### Exercise objective
Which lines in the records below contain the word "exact"? Return each of them.

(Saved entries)
Lemma RemoveChannel_immature db st cp :
  represents ns db st -> NInv st -> OutPoint_ok cp -> tracked st cp -> ~ mature st cp ->
  RemoveChannel ns cp db = (Err ErrImmatureChannel, db).
Proof.
  intros H Hi Hcp Ht Hm. rewrite (RemoveChannel_unfold _ _ _ H Ht).
  destruct (forChanOutputs_entries _ _ _ _ H Hcp Ht) as (xs & _ & Hxs & Hrun).
  unfold Update, mbind, tx_bind. rewrite Hrun, tx_foldl_fmap.
  rewrite (foldl_some_err _ (fun x : oclass * OutPoint * item => x.1.1 = Grad) _ _ _ ErrImmatureChannel); [done|..].
  - intros _ [[c op] i] db' Hin%Hxs Hc. simpl in Hc. subst c.
    pose proof (ni_typed _ Hi _ _ Hin) as Hty. destruct i; simpl in Hty; try done.
    destruct (nr_ok _ _ _ _ _ H _ _ Hin) as [_ [_ Hk]].
    edestruct (rm_callback_grad cp op k db' (fun _ _ => True) Hk) as ([] & b & E & _); [by case_match|].
    by exists tt, b.
  - intros _ [[c op] i] db' _ Hc. unfold chan_entry, rm_callback; cbn [fst snd] in *. rewrite grad_key_prefix.
    by rewrite bool_decide_eq_false_2 by congruence.
  - intros x. destruct (decide (x.1.1 = Grad)); auto.
  - by rewrite (mature_Forall st cp xs Hxs).
Qed.

(** Maturity and tracking can be decided. *)
Definition grad_if (cp : OutPoint) (l : loc) : bool :=
  match l with LOut cp' c _ => negb (bool_decide (cp' = cp)) || bool_decide (c = Grad) | _ => true end.

Lemma mature_em st cp : mature st cp \/ ~ mature st cp.
Proof.
  destruct (decide (map_Forall (fun l (_ : item) => grad_if cp l = true) st)) as [H|H]; [left|right].
  - intros c op [i Hi]. apply H in Hi. simpl in Hi. rewrite bool_decide_eq_true_2 in Hi by done.
    by apply bool_decide_eq_true in Hi.
  - intros Hm. apply H. intros [cp' c op|h cp' c op|h| |] i Hi; simpl; try done.
    destruct (bool_decide_reflect (cp' = cp)) as [->|]; [|done]. simpl.
    apply bool_decide_eq_true. eapply Hm; eauto.
Qed.

Lemma tracked_em db0 st db cp :
  nrel ns db0 no_extra st db -> OutPoint_ok cp -> tracked st cp \/ ~ tracked st cp.
Proof.
  intros H Hcp. destruct (has db (pfx :: chan_dir cp)) eqn:E; [left|right].
  - by eapply has_chan_tracked.
  - intros Ht. eapply has_chan_tracked in Ht; [|done..]. congruence.
Qed.

Lemma RemoveChannel_untracked db st cp :
  represents ns db st -> OutPoint_ok cp -> ~ tracked st cp ->
  exists r, RemoveChannel ns cp db = (r, db).
Proof.
  intros H Hcp Ht. unfold RemoveChannel, Update, mbind, tx_bind, b_Bucket.
  destruct (bucket_at ([] ++ [pfx]) db); [|by eexists].
  destruct (bucket_at (([] ++ [pfx]) ++ [channelIndexKey]) db); [|by eexists].
  rewrite (forChanOutputs_untracked _ _ _ _ _ _ H Hcp Ht). by eexists.
Qed.

(** ** Heights *)

Lemma height_keys db0 st db es :
  nrel ns db0 no_extra st db -> final_live st -> lists db [pfx; heightIndexKey] es ->
  exists hs, es.*1 = put_be 4 <$> hs
    /\ forall h, h ∈ hs <-> is_u32 h /\ live st h = true.
Proof.
  intros H Hf [Ho Hb].
  destruct (lift_list (put_be 4) (fun h => is_u32 h /\ live st h = true) es.*1) as (hs & E & Hhs).
  { intros k ([k' [v|]] & -> & Hin)%list_elem_of_fmap.
    - apply Ho in Hin. destruct (nr_only _ _ _ _ _ H _ _ _ Hin) as (l & Hl & Hd & _).
      destruct l; simpl in Hd; path_inv.
    - apply Hb in Hin. destruct (nr_dirs _ _ _ _ _ H _ Hin) as (l & Hl & [q Hq] & _).
      destruct l; simpl in Hq; path_inv; simpl in Hl; destruct_and?; subst;
        (exists h; split; [split; [done|]|done]; by rewrite <- (has_height_live ns _ _ _ h H) by done). }
  exists hs. split; [done|]. intros h. split; [apply Hhs|]. intros [Hh L].
  assert ((put_be 4 h, None) ∈ es) as Hin.
  { apply Hb. change (has db (pfx :: height_dir h) = true). by rewrite (has_height_live ns _ _ _ h H). }
  apply (list_elem_of_fmap_2 fst) in Hin. rewrite E in Hin.
  apply list_elem_of_fmap in Hin as (h' & Eh & Hin). simpl in Eh.
  apply put_be4_inj in Eh as ->; [done|done|by apply Hhs].
Qed.

Lemma be4_compare a b : is_u32 a -> is_u32 b -> bytes_compare (put_be 4 a) (put_be 4 b) = (a ?= b).
Proof. apply (put_be_compare 4). Qed.

Lemma sorted_heights hs :
  (forall h, h ∈ hs -> is_u32 h) -> StronglySorted bytes_lt (put_be 4 <$> hs) -> StronglySorted Z.lt hs.
Proof.
  induction hs as [|h hs IH]; intros Hu Hs; [constructor|]. inversion_clear Hs as [|? ? Hs' Hlt].
  constructor; [apply IH; [intros; apply Hu; by right|done]|].
  apply Forall_forall. intros h' Hin. rewrite Forall_fmap in Hlt.
  rewrite Forall_forall in Hlt. apply Hlt in Hin as Hc. unfold bytes_lt, compose in Hc.
  rewrite be4_compare in Hc; [|by apply Hu; left|by apply Hu; right]. by apply Z.compare_lt_iff.
Qed.

Lemma take_below_heights {A} (es : list (bytes * A)) hs h :
  es.*1 = put_be 4 <$> hs -> (forall h', h' ∈ hs -> is_u32 h') -> is_u32 h -> StronglySorted Z.lt hs ->
  map (fun kv => get_be kv.1) (take_below (put_be 4 h) es) = filter (fun h' => h' <= h) hs.
Proof.
  revert hs. induction es as [|[k a] es IH]; intros [|h' hs] E Hu Hh Hs; try done.
  simpl in E. apply cons_eq in E as [-> E]. cbn [take_below].
  rewrite be4_compare by (done || (apply Hu; by left)). rewrite put_be_length.
  inversion_clear Hs as [|? ? Hs' Hlt]. rewrite filter_cons. case_decide as Hc.
  - rewrite bool_decide_eq_true_2 by (by apply Z.compare_le_iff). cbn [andb Nat.eqb map fst].
    rewrite get_put_be4 by (apply Hu; by left). f_equal. apply IH; try done. intros; apply Hu; by right.
  - rewrite bool_decide_eq_false_2 by (by apply Z.compare_le_iff in Hc || (rewrite Z.compare_le_iff; done)).
    simpl. symmetry. clear - Hlt Hc. induction Hlt as [|h'' hs Hlt Hrest IH]; [done|].
    rewrite filter_cons, decide_False by lia. done.
Qed.

Lemma seek_all {A} (es : list (bytes * A)) k :
  (forall k', k' ∈ es.*1 -> bytes_compare k' k <> Lt) -> seek k es = es.
Proof.
  destruct es as [|[k' a] es]; [done|]. intros H. simpl. specialize (H k').
  destruct (bytes_compare k' k); try done. exfalso. apply H; [by left|done].
Qed.

Lemma HeightsBelowOrEqual_spec db st h :
  represents ns db st -> final_live st -> is_u32 h ->
  exists hs, HeightsBelowOrEqual ns h db = Ok hs /\ StronglySorted Z.lt hs
    /\ forall h', h' ∈ hs <-> is_u32 h' /\ h' <= h /\ live st h' = true.
Proof.
  intros H Hf Hh.
  eassert (wp _ (fun r _ => StronglySorted Z.lt r
    /\ forall h', h' ∈ r <-> is_u32 h' /\ h' <= h /\ live st h' = true) db) as Hwp.
  2: { apply wp_View in Hwp as (hs & _ & Hv & Hr). exists hs. split; [exact Hv|exact Hr]. }
  assert (forall p, p = [] \/ p = [heightIndexKey] -> has db (pfx :: p) = false ->
            StronglySorted Z.lt [] /\ forall h', h' ∈ [] <-> is_u32 h' /\ h' <= h /\ live st h' = true) as Hnone.
  { intros p Hp Hb. split; [constructor|]. intros h'. split; [set_solver|]. intros (_ & _ & L).
    apply live_true in L as (cp & c & op & Hs). rewrite (nrel_justified _ _ _ _ _ p H) in Hb; [done|].
    exists (LIdx h' cp c op). split; [done|]. destruct Hp as [->| ->]; by eexists. }
  apply wp_bind, wp_Bucket. simpl. destruct (has db [pfx]) eqn:E1; [|apply wp_ret; by apply (Hnone []); [left|]].
  apply wp_bind, wp_Bucket. simpl. destruct (has db [pfx; heightIndexKey]) eqn:E2;
    [|apply wp_ret; by apply (Hnone [heightIndexKey]); [right|]].
  apply wp_bind, wp_entries_sorted; [apply H|done|]. intros es Hes Hsort.
  destruct (height_keys _ _ _ _ H Hf Hes) as (hs & E & Hhs).
  assert (StronglySorted Z.lt hs) as Hss.
  { apply sorted_heights; [intros h' Hin; by apply Hhs|]. rewrite <- E. exact Hsort. }
  apply wp_ret. rewrite seek_all.
  2: { intros k'. rewrite E. intros (h' & -> & Hin)%list_elem_of_fmap.
       change (zeros 4) with (put_be 4 0). rewrite be4_compare; [|by apply Hhs|by vm_compute].
       apply Hhs in Hin as [[? _] _]. destruct (Z.compare_spec h' 0); lia || done. }
  rewrite (take_below_heights _ hs) by (done || (intros h' Hin; by apply Hhs)). split.
  - clear - Hss. induction Hss as [|h' hs Hs IH Hlt]; [constructor|]. rewrite filter_cons.
    case_decide; [|done]. constructor; [done|]. apply Forall_forall. intros x [_ Hin]%list_elem_of_filter.
    rewrite Forall_forall in Hlt. auto.
  - intros h'. rewrite list_elem_of_filter, Hhs. naive_solver.
Qed.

### Expected answer
  2: { apply wp_View in Hwp as (hs & _ & Hv & Hr). exists hs. split; [exact Hv|exact Hr]. }
  { apply sorted_heights; [intros h' Hin; by apply Hhs|]. rewrite <- E. exact Hsort. }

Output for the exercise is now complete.